The physicians were evaluated for precision by the number of cases in which they included the actual disease in their diagnosis. The same tests were also taken by Babylon Health’s AI. This AI used the newer causal algorithm as well as an older one based on correlations (particularly created for this study and not taken from Babylon Health’s product).
For every test, the team observed that the AI could only report as many answers as those provided by the physician.
The physicians had a mean score of 71.40% (± 3.01%) and spanned from 50% to 90%. While the older correlative algorithm scored 72.52% (± 2.97%), which was equivalent to the average physicians, the newer causal algorithm achieved 77.26% (± 2.79%), which was higher than 32 of the physicians, equal to 1, but less than 11.
I’m excited that one day soon this AI could help support me and other doctors reduce misdiagnosis, free up our time and help us focus on the patients who need care the most. I look forward to when this type of tool is standard, helping us enhance what we do.
Dr Tejal Patel, General Practitioner and Associate Medical Director, Babylon Health
Dr Saurabh Johri, the study’s author and Chief Scientist from Babylon Health, stated, “Interestingly, we found that the AI and doctors complemented each other—the AI scored more highly than the doctors on the harder cases, and vice versa.”
Dr Johri continued, “Also, the algorithm performed particularly well for rare diseases which are more commonly misdiagnosed, and more often serious. Switching from using correlations improved accuracy for around 30% of both rare and very-rare conditions.”
The fundamental disease models used by an AI to get improved precision do not have to be modified.
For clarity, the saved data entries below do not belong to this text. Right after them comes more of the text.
Lemma split_on_hd (sep : ascii) (s : string) :
  exists rest, s = List.hd "" (split_on sep s) +:+ rest
    /\ all_chars (not_char sep) (List.hd "" (split_on sep s)) = true
    /\ (rest = "" \/ exists r, rest = String sep r)
    /\ (all_chars (not_char sep) s = true -> rest = "").
Proof.
  induction s as [|c s (rest & Hs & Hno & Hrest & Hall)]; simpl.
  - exists "". repeat split. left. reflexivity.
  - destruct (Ascii.eqb c sep) eqn:E; simpl.
    + exists (String c s). split; [reflexivity|]. split; [reflexivity|].
      split.
      * right. exists s. apply Ascii.eqb_eq in E. rewrite E. reflexivity.
      * intros [Hc _]%andb_prop. unfold not_char in Hc. rewrite E in Hc.
        discriminate Hc.
    + pose proof (split_on_not_nil sep s) as Hnn.
      destruct (split_on sep s) as [|w ws]; [contradiction|]. simpl in *.
      exists rest. split; [string_head; exact Hs|]. split; [|split].
      * unfold not_char at 1. rewrite E. exact Hno.
      * exact Hrest.
      * intros [_ H]%andb_prop. exact (Hall H).
Qed.

Lemma split_on_single (sep : ascii) (s w : string) :
  split_on sep s = [w] -> all_chars (not_char sep) s = true /\ w = s.
Proof.
  revert w. induction s as [|c s IH]; intros w H; simpl in H.
  - injection H as <-. split; reflexivity.
  - destruct (Ascii.eqb c sep) eqn:E.
    + injection H as _ H. contradiction (split_on_not_nil sep s).
    + pose proof (split_on_not_nil sep s) as Hnn.
      destruct (split_on sep s) as [|v vs]; [contradiction|].
      injection H as <- ->. destruct (IH v eq_refl) as [Hs ->].
      split; [|reflexivity]. simpl. unfold not_char at 1.
      rewrite E. exact Hs.
Qed.

Lemma split_on_last (sep : ascii) (s : string) :
  exists pre, s = pre +:+ List.last (split_on sep s) ""
    /\ all_chars (not_char sep) (List.last (split_on sep s) "") = true
    /\ (pre = "" \/ exists p, pre = p +:+ String sep "")
    /\ (all_chars (not_char sep) s = true -> pre = "").
Proof.
  induction s as [|c s (pre & Hs & Hno & Hpre & Hall)].
  - exists "". repeat split; auto.
  - simpl split_on. pose proof (split_on_not_nil sep s) as Hnn.
    destruct (Ascii.eqb c sep) eqn:E.
    + apply Ascii.eqb_eq in E. subst c.
      exists (String sep pre).
      replace (List.last ("" :: split_on sep s) "")
        with (List.last (split_on sep s) "")
        by (destruct (split_on sep s); [contradiction|reflexivity]).
      split; [string_head; exact Hs|]. split; [exact Hno|]. split.
      * right. destruct Hpre as [-> | (p & ->)].
        -- exists "". reflexivity.
        -- exists (String sep p). reflexivity.
      * intros [Hc _]%andb_prop. unfold not_char in Hc.
        rewrite Ascii.eqb_refl in Hc. discriminate Hc.
    + destruct (split_on sep s) as [|w ws] eqn:Ews; [contradiction|].
      destruct ws as [|w' ws'].
      * destruct (split_on_single sep s w Ews) as [Hclean ->].
        exists "". simpl. split; [reflexivity|]. split.
        { unfold not_char at 1. rewrite E. exact Hclean. }
        split; [left; reflexivity|reflexivity].
      * change (List.last (String c w :: w' :: ws') "")
          with (List.last (w :: w' :: ws') "").
        assert (Hdirty : all_chars (not_char sep) s = false).
        { destruct (all_chars (not_char sep) s) eqn:Hc; [|reflexivity].
          rewrite (split_on_none sep s Hc) in Ews. discriminate Ews. }
        exists (String c pre).
        split; [string_head; exact Hs|]. split; [exact Hno|]. split.
        { right. destruct Hpre as [-> | (p & ->)].
          - assert (Hs' : s = List.last (w :: w' :: ws') "") by exact Hs.
            rewrite Hs', Hno in Hdirty. discriminate Hdirty.
          - exists (String c p). reflexivity. }
        intros [_ Hc]%andb_prop.
        change (all_chars (not_char sep) s = true) in Hc.
        rewrite Hc in Hdirty. discriminate Hdirty.
Qed.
It is an advantage that would be applicable to prevalent correlative algorithms, such as those beyond the medical environment.
Causal machine learning allows us to ask richer, more natural questions about medicine. This method has huge potential to improve every other current symptom checker, but it can also be applied to many other problems in healthcare and beyond—that’s why causal AI is so impressive, it’s universal.
Dr Ciaran Lee, Study Author and Honorary Lecturer at University College London
Dr Lee was previously working at Babylon Health.
The technology presents new opportunities for an upcoming association between AI and clinicians that will expedite a physician’s diagnosis, free up time for clinicians, enhance precision, and improve patient experiences and patient outcomes. The technology could also boost the clinicians’ work and continue to fuel a more improved healthcare system for patients.
The latest causal algorithm is yet to be presented in the publicly available app of Babylon Health. Moreover, the algorithm has to be subjected to additional development and testing before it can be released. Once it has fulfilled all the required regulatory approvals in the United Kingdom and other markets, it will be launched in these markets.
Richens, J. G., et al. (2020) Improving the accuracy of medical diagnosis with causal machine learning. Nature Communications. doi.org/10.1038/s41467-020-17419-7.